Selon le PwC CEO Pulse Survey, 30% des PDGs ont ou sont en train de se préparer proactivement à la gestion de crise, et 25% ont l’intention de commencer à s’y préparer cette année. Grâce à la plateforme Cyber Intelligence de PwC, nous pouvons simuler une attaque informatique des systèmes ou un contrôle d’une autorité administrative ou judiciaire afin de tester les dispositifs de gestion de crise et de sensibiliser nos clients et leurs collaborateurs à ce type de situation. Afin de permettre à nos clients d’améliorer leurs dispositifs, nous pouvons mobiliser toutes les compétences nécessaires pour les accompagner dans le cadre de la gestion d’une crise globale (résilience, sûreté, business intelligence, investigations forensiques, cyber sécurité, juridique, etc).

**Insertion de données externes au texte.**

Lemma StronglySorted_all {A} (R : relation A) (l : list A) :
  (∀ x y, x ∈ l → y ∈ l → R x y) → StronglySorted R l.
Proof.
  induction l as [|a l IH]; intros H; constructor.
  - apply IH. intros x y Hx Hy. apply H; by right.
  - apply Forall_forall. intros y Hy. apply H; [left|by right].
Qed.

Lemma discover_fold (st : graph.bfs_state) (l : list string) :
  NoDup l →
  foldl graph.bfs_discover st l =
    {| graph.queue := graph.queue st ++ filter (λ x, x ∉ graph.visited st) l;
       graph.visited :=
         graph.visited st ∪ list_to_set (filter (λ x, x ∉ graph.visited st) l);
       graph.enqueued := graph.enqueued st ++ filter (λ x, x ∉ graph.visited st) l;
       graph.calls := graph.calls st |}.
Proof.
  revert st. induction l as [|x l IH]; intros st Hnd; simpl.
  - destruct st as [q v e c]; simpl. rewrite !app_nil_r. f_equal. set_solver.
  - apply NoDup_cons in Hnd as [Hx Hnd]. rewrite filter_cons.
    destruct (decide (x ∈ graph.visited st)) as [Hin|Hin].
    + assert (graph.bfs_discover st x = st) as ->
        by (unfold graph.bfs_discover; by rewrite decide_True).
      rewrite IH by done. by rewrite decide_False by auto.
    + assert (graph.bfs_discover st x =
                {| graph.queue := graph.queue st ++ [x];
                   graph.visited := {[x]} ∪ graph.visited st;
                   graph.enqueued := graph.enqueued st ++ [x];
                   graph.calls := graph.calls st |}) as ->
        by (unfold graph.bfs_discover; by rewrite decide_False).
      rewrite IH by done. simpl. rewrite decide_True by done.
      rewrite (filter_iff_elem_of (λ y, y ∉ {[x]} ∪ graph.visited st)
                 (λ y, y ∉ graph.visited st) l) by set_solver.
      rewrite <-!app_assoc. f_equal. set_solver.
Qed.

Lemma discover_measure (X : gset string) (st : graph.bfs_state) (l : list string) :
  (∀ x, x ∈ l → x ∈ X) →
  length (graph.queue (foldl graph.bfs_discover st l))
    + size (X ∖ graph.visited (foldl graph.bfs_discover st l))
  = length (graph.queue st) + size (X ∖ graph.visited st).
Proof.
  revert st. induction l as [|x l IH]; intros st Hl; [done|]. simpl.
  rewrite IH by (intros y Hy; apply Hl; by right).
  unfold graph.bfs_discover. case_decide as Hx; [done|]. simpl.
  rewrite length_app. simpl.
  pose proof (size_difference_add X (graph.visited st) x) as Hs.
  specialize (Hs (Hl x ltac:(left)) Hx). lia.
Qed.

Lemma before_app_l (l l' : list string) x y : before l x y → before (l ++ l') x y.
Proof.
  intros (i & j & Hlt & Hi & Hj). exists i, j.
  split_and!; [done|by apply lookup_app_l_Some..].
Qed.

Lemma lookup_app_plus {A} (l1 l2 : list A) i : (l1 ++ l2) !! (length l1 + i) = l2 !! i.
Proof. induction l1 as [|a l1 IH]; [done|]. exact IH. Qed.

Section bfs.
Context (range : string → gset string → list string).
Context (Hrange : graph.RangeOrder range).
Context (adjacencyMap : gmap string (gset string)).
Context (R : relation string).
Context (HR : ∀ u v, R u v ↔ v ∈ graph.neighbours adjacencyMap u).
Context (start : string).
Implicit Types (st : graph.bfs_state) (u v x y : string).

#[local] Abbreviation bfs_inv := (bfs_invariant R start).

Lemma bfs_inv_init : bfs_inv (graph.bfs_init start).
Proof.
  assert (is_dist R start start 0) as H0.
  { split; [constructor|lia]. }
  unfold bfs_invariant, graph.bfs_init; simpl. split_and!.
  - done.
  - set_solver.
  - apply NoDup_singleton.
  - set_solver.
  - intros x Hx. apply list_elem_of_singleton in Hx as ->. eauto.
  - repeat constructor.
  - intros u v Hu. by apply elem_of_nil in Hu.
  - intros q x dq dx [= <-] Hx Hq Hdx. apply list_elem_of_singleton in Hx as ->.
    pose proof (is_dist_unique _ _ _ _ _ Hq Hdx). lia.
Qed.

Lemma range_NoDup v : NoDup (range v (graph.neighbours adjacencyMap v)).
Proof. rewrite (Hrange v _). apply NoDup_elements. Qed.

Lemma elem_of_range u v :
  v ∈ range u (graph.neighbours adjacencyMap u) ↔ R u v.
Proof. by rewrite (Hrange u _), elem_of_elements, HR. Qed.
(** X30: [list_project_networks] fails only when the listing of the
    networks fails.  When the listing answers, it returns a dictionary
    with an entry for every network listed, whether the lookup of the
    subnetwork of the same name answered or raised, and it has changed
    nothing. *)
Theorem list_project_networks_lists_every_network (self : Kgcp) (project : string)
  (w : W) :
  let r := Full.run (Full.list_project_networks self project) w in
  match fst (Full.exec (Full.networks_list project) w) with
  | Ok items =>
      exists networks,
        Full.outcome_of r = Returned networks
        /\ forallb (fun item => dict_mem (Full.ni_name item) networks) items = true
        /\ Full.mutations (Full.trace_of r) = []
  | Err e => Full.outcome_of r = Raised e
  end.
Proof.
  intros r.
  pose proof (full_reading_no_mutation _ w (uses_list_project_networks self project)) as Hm.
  fold r in Hm. subst r. revert Hm.
  unfold Full.list_project_networks. rewrite full_run_bind, full_run_execute.
  destruct (Full.exec (Full.networks_list project) w) as [[items | e] w1];
    cbn [fst]; cbv match; [| reflexivity].
  intros Hm.
  destruct (run_collect_networks self project items [] w1) as (result & Ho & _ & Hall).
  cbv zeta in Hm |- *.
  destruct (Full.run (Full.for_fold items [] _) w1) as [[o w2] tr2].
  cbn [Full.outcome_of Full.trace_of fst snd] in *. subst o.
  exists result. repeat split; assumption.
Qed.
(** The boxes the source keeps are among the boxes strictly above the
    threshold, in their order. *)
Lemma boxes_passing_sublist (results : list (list Detection)) :
  sublist (boxes_passing confidence_threshold results)
          (boxes_above confidence_threshold results).
Proof.
  induction results as [| r results IH]; [constructor |].
  rewrite boxes_passing_cons, boxes_above_cons.
  apply sublist_app; [| exact IH]. clear IH.
  induction r as [| d r IHr]; [constructor |].
  rewrite !filter_cons.
  destruct (passes confidence_threshold d) eqn:Hp.
  - rewrite decide_True by reflexivity.
    rewrite decide_True by (apply passes_above; exact Hp).
    simpl. constructor. exact IHr.
  - rewrite decide_False by discriminate.
    destruct (decide (above confidence_threshold d = true)); [| exact IHr].
    simpl. constructor. exact IHr.
Qed.

(** The inner loop of lines 132-135 appends the selected boxes. *)
Lemma collect_boxes (r : list Detection) (faces : list Box) :
  fold_left
    (fun faces box =>
       if conf_gt (conf box) confidence_threshold
       then faces ++ [int_box box] else faces)
    r faces
  = faces ++ map int_box (filter (fun d => passes confidence_threshold d = true) r).
Proof.
  revert faces. induction r as [| d r IH]; intros faces; simpl.
  - rewrite app_nil_r. reflexivity.
  - rewrite IH, filter_cons. fold (passes confidence_threshold d).
    destruct (passes confidence_threshold d) eqn:Hd.
    + rewrite decide_True by reflexivity. simpl. rewrite <- app_assoc. reflexivity.
    + rewrite decide_False by discriminate. reflexivity.
Qed.

Lemma collect_results (results : list (list Detection)) (faces : list Box) :
  fold_left
    (fun faces r =>
       fold_left
         (fun faces box =>
            if conf_gt (conf box) confidence_threshold
            then faces ++ [int_box box] else faces)
         r faces)
    results faces
  = faces ++ boxes_passing confidence_threshold results.
Proof.
  revert faces. induction results as [| r results IH]; intros faces; simpl.
  - rewrite app_nil_r. reflexivity.
  - rewrite IH, collect_boxes, boxes_passing_cons, app_assoc. reflexivity.
Qed.

(** The list of lines 129-135 is the list of the boxes that pass the
    comparison. *)
Lemma detect_faces_boxes_passing (frame : Frame) :
  detect_faces model confidence_threshold frame =
  boxes_passing confidence_threshold (model frame).
Proof. unfold detect_faces. apply collect_results. Qed.

(** The inner loop of lines 48-61 blurs the selected boxes in turn. *)
Lemma blur_selected_boxes (width height : Z) (r : list Detection) (frame : Frame) :
  fold_left
    (fun frame box =>
       if conf_gt (conf box) confidence_threshold
       then blur_box width height blur_kernel frame (int_box box)
       else frame)
    r frame
  = blur_faces width height blur_kernel
      (map int_box (filter (fun d => passes confidence_threshold d = true) r)) frame.
Proof.
  revert frame. induction r as [| d r IH]; intros frame; simpl; [reflexivity |].
  rewrite IH, filter_cons. fold (passes confidence_threshold d).
  destruct (passes confidence_threshold d) eqn:Hd.
  - rewrite decide_True by reflexivity. reflexivity.
  - rewrite decide_False by discriminate. reflexivity.
Qed.

Lemma blur_faces_app (width height : Z) (faces1 faces2 : list Box) (frame : Frame) :
  blur_faces width height blur_kernel (faces1 ++ faces2) frame =
  blur_faces width height blur_kernel faces2
    (blur_faces width height blur_kernel faces1 frame).
Proof. unfold blur_faces. apply fold_left_app. Qed.

Lemma blur_selected_results (width height : Z)
    (results : list (list Detection)) (frame : Frame) :
  fold_left
    (fun frame r =>
       fold_left
         (fun frame box =>
            if conf_gt (conf box) confidence_threshold
            then blur_box width height blur_kernel frame (int_box box)
            else frame)
         r frame)
    results frame
  = blur_faces width height blur_kernel
      (boxes_passing confidence_threshold results) frame.
Proof.
  revert frame. induction results as [| r results IH]; intros frame; simpl;
    [reflexivity |].
  rewrite IH, blur_selected_boxes, boxes_passing_cons, blur_faces_app.
  reflexivity.
Qed.

(** Lines 43-61 blur, with the dimensions of the image itself, the boxes
    that pass the comparison. *)
Lemma blur_image_frame_boxes_passing (frame : Frame) :
  blur_image_frame model blur_kernel confidence_threshold frame =
  blur_faces (frame_width frame) (frame_height frame) blur_kernel
    (boxes_passing confidence_threshold (model frame)) frame.
Proof. unfold blur_image_frame. apply blur_selected_results. Qed.

End Selection.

La plateforme Cyber Intelligence est composée de professionnels ayant une expérience opérationnelle de la gestion de crise.

Notre accompagnement

Simulation d’une attaque cyber

• Démonstration virtuelle
• Simulation de notifications aux autorités compétentes (ex: CNIL) et aux personnes concernées le cas échéant
• Gestion de la communication externe et simulation d’échanges avec les partenaires économiques impliqués (sous-traitants, assurance, etc.)
• Retour d’expérience et bonnes pratiques

Simulation de contrôle d’une autorité judiciaire ou administrative

• Entretiens avec les personnes pertinentes
• Contrôle ponctuel de la documentation organisationnelle technique et juridique
• Evaluation cyber high level sur la base d’un questionnaire technique de sécurité
• Retour d’expérience et bonnes pratiques
• Simulation de réponse aux demandes de l’autorité

Conseil auprès de sociétés privées et d’organisme public sur des problématiques relatives à des projets de développement de Blockchain et de levées de fonds (ICO – Initial Coin Offering) :

• Encadrement juridique du projet en amont, notamment en vue d’assurer sa conformité aux législations nationales et européennes en matière d’E-commerce et de protection des données personnelles :
  • Assistance devant les autorités concernées (ex : ACPR, ANSSI, CNIL),
  • Aide à la rédaction du livre blanc de l’ICO et des conditions générales de vente/d’échange des Token,
  • Développement de la stratégie contractuelle, notamment aide à l’encadrement et à la rédaction des smart contracts ou contrats d’entiercement et mise en place d’une Organisation Autonome Décentralisée (DAO),
  • Analyse et validation des maquettes et interfaces des plateformes, réalisation d’études d’impact sur la vie privée,
  • Mise en place d’une stratégie de protection d’éventuels actifs immatériels, ce compris de tout droit dans l’architecture ou les applications mises en œuvre.
• Assistance devant les juridictions civiles et pénales dans des cas :
  • D’accès frauduleux à des systèmes de traitement automatisés (ex : « La DAO »),
  • De violations de droits de propriété intellectuelle et/ou d’obligations contractuelles.